Thankfully, I had most of them backed up, but gone were all the photos from vacation: the pictures of the Teton mountains, my mom hiking to a waterfall and the quirky Yellowstone bus I'd fully intended to frame.
The lone survivor from our trip? A selfie of my sister and me buckled in the backseat of our car on day two of the drive home, sporting unwashed traveling hair.
Yikes!
It was a good reminder to me: nothing and no one is mine.
Not even my memories.
Everything is to be held with open hands, and even something as intimate to me as my memories -- the remnants of my experiences that have shaped me -- are gifts from God and are ultimately his.
Like the gift of happiness, I'll enjoy taking pictures, the pictures of my experiences and my memories themselves while I have them, but if I lose them, I will trust my Lord loves me still, is bringing good out of everything, and I never really needed them anyway.
We don't have to fear the loss of our own or our loved ones' memories; there is grace there, in the surrender, in the returning, in the repetition and learning to really listen.
Forgetting doesn't mean an event didn't happen or wasn't real; I don't think time can change gifts given to us out of love. Love is the virtue that remains and endures.

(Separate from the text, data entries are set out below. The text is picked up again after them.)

Lemma word_loop_spec fuel : forall pre mid s q, (length s < fuel)%nat -> cstr s ->
  let w := (scan_word q s).1 in let r := (scan_word q s).2 in
  exists mid' q', word_loop fuel (pre ++ mid ++ s ++ [0]) (length pre + length mid) (length pre) q =
    Some (pre ++ w ++ mid' ++ r ++ [0], (length pre + length w + length mid')%nat, (length pre + length w)%nat, q') /\
    (r = [] \/ exists r', r = space_char :: r' /\ q' = false).
Proof.
  induction fuel as [|f IH]; intros pre mid s q Hf Hs; [lia|]. cbv zeta. cbn [word_loop].
  destruct s as [|c s].
  { simpl. rewrite get_mid. simpl. exists mid, q. rewrite !Nat.add_0_r. split; [done|by left]. }
  apply cstr_cons in Hs as [Hc Hs]. cbn [app]. rewrite get_mid. cbn [mbind option_bind scan_word].
  destruct (Z.eqb_spec c 0); [lia|]. cbn [negb andb].
  destruct (q || negb (c =? space_char)) eqn:E.
  2: { apply orb_false_iff in E as [-> E]. apply negb_false_iff, Z.eqb_eq in E as ->. simpl.
       exists mid, false. rewrite !Nat.add_0_r. split; [done|]. right. by eexists. }
  simpl in Hf.
  assert (Hin : pre ++ mid ++ c :: s ++ [0] = pre ++ (mid ++ [c]) ++ s ++ [0]) by by rewrite <- !app_assoc.
  assert (Hlen : S (length pre + length mid) = (length pre + length (mid ++ [c]))%nat) by (rewrite length_app; simpl; lia).
  destruct (c =? dquote).
  { rewrite Hin, Hlen. destruct (IH pre (mid ++ [c]) s (negb q)) as (mid' & q' & -> & Hr); [lia|done|].
    exists mid', q'. by split. }
  destruct (c =? backslash).
  - destruct s as [|c' s].
    { rewrite Hin, Hlen. cbn [app]. rewrite get_mid. cbn [mbind option_bind Z.eqb negb].
      destruct (IH pre (mid ++ [c]) [] q) as (mid' & q' & E' & Hr); [simpl in *; lia|done|].
      simpl in E'. rewrite E'. exists mid', q'. by split. }
    apply cstr_cons in Hs as [Hc' Hs].
    rewrite Hin, Hlen. cbn [app]. rewrite get_mid. cbn [mbind option_bind].
    destruct (Z.eqb_spec c' 0); [lia|]. cbn [negb].
    destruct (put_next pre (mid ++ [c]) c' c' (s ++ [0])) as (m2 & -> & Hm2). cbn [mbind option_bind].
    replace (S (length pre + length (mid ++ [c]))) with (length (pre ++ [c']) + length m2)%nat
      by (rewrite Hm2, !length_app; simpl; lia).
    replace (S (length pre)) with (length (pre ++ [c'])) by (rewrite length_app; simpl; lia).
    destruct (IH (pre ++ [c']) m2 s q) as (mid' & q' & -> & Hr); [simpl in Hf; lia|done|].
    destruct (scan_word q s) as [w r]. exists mid', q'. simpl in *. rewrite <- !app_assoc, length_app. simpl.
    split; [|done]. f_equal. repeat apply (f_equal2 pair); (done || lia).
  - destruct (put_next pre mid c c (s ++ [0])) as (m2 & -> & Hm2). cbn [mbind option_bind].
    replace (S (length pre + length mid)) with (length (pre ++ [c]) + length m2)%nat
      by (rewrite Hm2, !length_app; simpl; lia).
    replace (S (length pre)) with (length (pre ++ [c])) by (rewrite length_app; simpl; lia).
    destruct (IH (pre ++ [c]) m2 s q) as (mid' & q' & -> & Hr); [simpl in Hf; lia|done|].
    destruct (scan_word q s) as [w r]. exists mid', q'. simpl in *. rewrite <- !app_assoc, length_app. simpl.
    split; [|done]. f_equal. repeat apply (f_equal2 pair); (done || lia).
Qed.

Lemma skip_blanks_spec fuel pre s : (length s < fuel)%nat -> cstr s ->
  exists k, skip_blanks fuel (pre ++ s ++ [0]) (length pre) = Some (length pre + k)%nat /\
    drop k s = skip_spaces s /\ (k <= length s)%nat /\ (forall r, s = space_char :: r -> (0 < k)%nat).
Proof.
  revert pre s. induction fuel as [|f IH]; intros pre s Hf Hs; [lia|]. cbn [skip_blanks].
  destruct s as [|c s].
  { simpl. rewrite list_lookup_middle by done. simpl. exists 0%nat. rewrite Nat.add_0_r. by split_and!. }
  cbn [app]. rewrite list_lookup_middle by done. cbn [mbind option_bind skip_spaces].
  apply cstr_cons in Hs as [_ Hs]. destruct (Z.eqb_spec c space_char).
  - destruct (IH (pre ++ [c]) s) as (k & E & Hd & Hk & _); [simpl in Hf; lia|done|].
    rewrite <- app_assoc, length_app, Nat.add_1_r in E. cbn [app] in E. rewrite E. exists (S k).
    split; [f_equal; lia|]. split; [done|]. split; [simpl; lia|]. intros; lia.
  - exists 0%nat. split; [f_equal; lia|]. split; [done|]. split; [lia|]. intros r [=]. done.
Qed.

(** The words laid out one after another, each with its NUL, and their offsets. *)
Definition layout (ws : list bytes) : bytes := ws ≫= fun w => w ++ [0].
Fixpoint offsets (p : nat) (ws : list bytes) : list nat :=
  match ws with [] => [] | w :: ws => p :: offsets (p + length w + 1) ws end.

Lemma skip_spaces_idem s : skip_spaces (skip_spaces s) = skip_spaces s.
Proof.
  induction s as [|c s IH]; [done|]. cbn [skip_spaces]. destruct (c =? space_char) eqn:E; [done|].
  cbn [skip_spaces]. by rewrite E.
Qed.

Lemma skip_spaces_cstr s : cstr s -> cstr (skip_spaces s).
Proof.
  induction 1 as [|c s Hc Hs IH]; [constructor|]. cbn [skip_spaces]. destruct (c =? space_char); [done|].
  by constructor.
Qed.

Lemma split_fuel_skip f s : split_fuel f (skip_spaces s) = split_fuel f s.
Proof. destruct f; [done|]. cbn [split_fuel]. by rewrite skip_spaces_idem. Qed.

(** A word takes at least its first byte. *)
Lemma scan_word_progress c s : c <> space_char -> cstr (c :: s) ->
  (length (scan_word false (c :: s)).2 <= length s)%nat.
Proof.
  intros Hc [_ Hs]%cstr_cons. cbn [scan_word]. destruct (Z.eqb_spec c space_char); [done|]. cbn [orb negb].
  destruct (c =? dquote).
  { destruct (scan_word_spec _ true s (Nat.le_refl _) Hs) as (_ & _ & H). lia. }
  destruct (c =? backslash).
  - destruct s as [|c' s]; [simpl; lia|]. apply cstr_cons in Hs as [_ Hs].
    destruct (scan_word_spec _ false s (Nat.le_refl _) Hs) as (_ & _ & H).
    destruct (scan_word false s). simpl in *. lia.
  - destruct (scan_word_spec _ false s (Nat.le_refl _) Hs) as (_ & _ & H).
    destruct (scan_word false s). simpl in *. lia.
Qed.

(** What the loop does after a word: the blanks are skipped, the NUL written. *)
Lemma word_end (pre mid r : bytes) : cstr r -> (r = [] \/ exists r', r = space_char :: r') ->
  exists input, skip_blanks (length (pre ++ mid ++ r ++ [0])) (pre ++ mid ++ r ++ [0]) (length pre + length mid) = Some input /\
    ((exists mid' : bytes, put (pre ++ mid ++ r ++ [0]) (length pre) 0 = Some ((pre ++ [0%Z]) ++ mid' ++ skip_spaces r ++ [0]) /\
                   input = (length (pre ++ [0%Z]) + length mid')%nat) \/
     (skip_spaces r = [] /\ put (pre ++ mid ++ r ++ [0]) (length pre) 0 = Some (pre ++ [0]) /\ input = length pre)).
Proof.
  intros Hr Hsp.
  destruct (skip_blanks_spec (length (pre ++ mid ++ r ++ [0])) (pre ++ mid) r) as (k & E & Hd & Hk & Hpos);
    [rewrite !length_app; simpl; lia|done|].
  rewrite <- app_assoc, (length_app pre mid) in E. rewrite E. eexists. split; [done|].
  destruct (mid ++ r) as [|x M] eqn:EM.
  - right. apply app_eq_nil in EM as [-> ->]. simpl. simpl in Hk. split; [done|]. split; [by rewrite put_mid|lia].
  - left. exists (take (length mid + k - 1) M).
    assert (Hx : (0 < length mid + k)%nat).
    { destruct mid; [|simpl; lia]. simpl in EM. subst r. destruct Hsp as [|[r' Hr']]; [done|].
      specialize (Hpos _ Hr'). lia. }
    assert (HM : drop (length mid + k - 1) M = skip_spaces r).
    { rewrite <- Hd. replace (drop k r) with (drop (length mid + k) (mid ++ r)) by (rewrite drop_app_add'; done).
      rewrite EM. by replace (length mid + k)%nat with (S (length mid + k - 1)) at 2 by lia. }
    assert (Hl : length (x :: M) = (length mid + length r)%nat) by (rewrite <- EM, length_app; done). simpl in Hl.
    split.
    + rewrite (app_assoc mid), EM. cbn [app]. rewrite put_mid. f_equal. rewrite <- HM, (app_assoc (take _ _)), take_drop.
      by rewrite <- app_assoc.
    + rewrite length_take, length_app. simpl. lia.
Qed.

Lemma put_length buf p c buf' : put buf p c = Some buf' -> length buf' = length buf.
Proof. unfold put. case_decide; [|done]. intros [= <-]. apply length_insert. Qed.

Lemma word_loop_length fuel buf input ptr q r : word_loop fuel buf input ptr q = Some r ->
  length r.1.1.1 = length buf.
Proof.
  revert buf input ptr q. induction fuel as [|f IH]; intros buf input ptr q; [done|]. cbn [word_loop].
  destruct (buf !! input) as [c|]; [|done]. cbn [mbind option_bind].
  destruct (negb (c =? 0) && _); [|by intros [= <-]].
  destruct (c =? dquote); [apply IH|]. destruct (c =? backslash).
  - destruct (buf !! S input) as [c'|]; [|done]. cbn [mbind option_bind].
    destruct (negb (c' =? 0)); [|apply IH]. destruct (put buf ptr c') eqn:E; [|done]. cbn [mbind option_bind].
    intros H%IH. by rewrite H, (put_length _ _ _ _ E).
  - destruct (put buf ptr c) eqn:E; [|done]. cbn [mbind option_bind].
    intros H%IH. by rewrite H, (put_length _ _ _ _ E).
Qed.

Lemma words_loop_length fuel buf input ptr q words buf' ws : words_loop fuel buf input ptr q words = Some (buf', ws) ->
  length buf' = length buf.
Proof.
  revert buf input ptr q words. induction fuel as [|f IH]; intros buf input ptr q words; [done|]. cbn [words_loop].
  destruct (buf !! input) as [c|]; [|done]. cbn [mbind option_bind].
  destruct (c =? 0); [by intros [= <- _]|].
  destruct (word_loop _ buf input ptr q) as [[[[b i] p] q']|] eqn:E; [|done]. cbn [mbind option_bind].
  apply word_loop_length in E. simpl in E. destruct (skip_blanks _ b i); [|done]. cbn [mbind option_bind].
  destruct (put b p 0) eqn:Ep; [|done]. cbn [mbind option_bind]. intros H%IH.
  by rewrite H, (put_length _ _ _ _ Ep), E.
Qed.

My friend Claire recently sent me the "Suscipe" prayer written by St. Ignatius of Loyola for his book of Spiritual Exercises. "Suscipe" means "receive" in Latin.
The prayer goes like this:
"Take, Lord, and receive all my liberty, my memory, my understanding, and my entire will, all I have and call my own. You have given all to me. To you, Lord, I return it. Everything is yours; do with it what you will. Give me only your love and your grace, that is enough for me."
To let God be even closer to me than my ability, my memory and my understanding -- that is a beautiful petition.